- **Data**:
********************
(** Every group's next backoff lies between the initial one and the cap. *)
Definition backoff_ok (c : CdcScanClient) : Prop :=
  wf_options (c_options c) /\
  forall g s, c_groups c !! g = Some s ->
    retryBackoffInitial (c_options c) <= gs_backoff s <= retryBackoffMax (c_options c).

(** Time passing: [n] more readings of the clock. *)
Definition advance (n : nat) (c : CdcScanClient) : CdcScanClient :=
  mkClient (c_options c) (c_groups c) (n + c_tick c) (c_trace c).

(** The group's state after a retry: either backed off by the backoff it had, or, having
    just followed a redirect for the first time in a backoff period, ready at once. *)
Inductive retried (env : Env) (c : CdcScanClient) (s s' : GroupState) : Prop :=
| retried_backoff k :
    (c_tick c <= k)%nat ->
    now_at env k + gs_backoff s <= gs_readyAt s' ->
    gs_backoff s' = Z.min (gs_backoff s * 2) (retryBackoffMax (c_options c)) ->
    retried env c s s'
| retried_follow :
    gs_backoff s <= now_at env (c_tick c) - gs_lastFollowAt s ->
    gs_readyAt s' = now_at env (c_tick c) ->
    gs_lastFollowAt s' = now_at env (c_tick c) ->
    gs_backoff s' = gs_backoff s ->
    retried env c s s'.

Lemma takeCompleted_retried env c g s cp c' :
  c_groups c !! g = Some s ->
  takeCompleted env c g = Ok (Some cp, c') -> cp_status cp = kRetry ->
  exists s', c_groups c' !! g = Some s' /\ c_options c' = c_options c /\
    (c_tick c <= c_tick c')%nat /\ retried env c s s'.
Proof.
  intros Hs H Hst. unfold takeCompleted, client_group, onNotLeader, backOff, now in H.
  rewrite Hs in H. cbn in H.
  repeat case_match; simplify_eq/=;
    (eexists; split_and!; [apply lookup_insert_eq|done|lia|]);
    (* backed off at the first reading, at the second, or followed at once *)
    first [by apply (retried_backoff env c s _ (c_tick c)); cbn; lia
          |by apply (retried_backoff env c s _ (S (c_tick c))); cbn; lia
          |apply retried_follow; cbn; lia].
Qed.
********************
- **What is being asked**:
Only the span from the line with "c))); cbn; lia" through the final line of the records goes in the output, each line unchanged.

- **Solution**:
          |by apply (retried_backoff env c s _ (S (c_tick c))); cbn; lia
          |apply retried_follow; cbn; lia].
Qed.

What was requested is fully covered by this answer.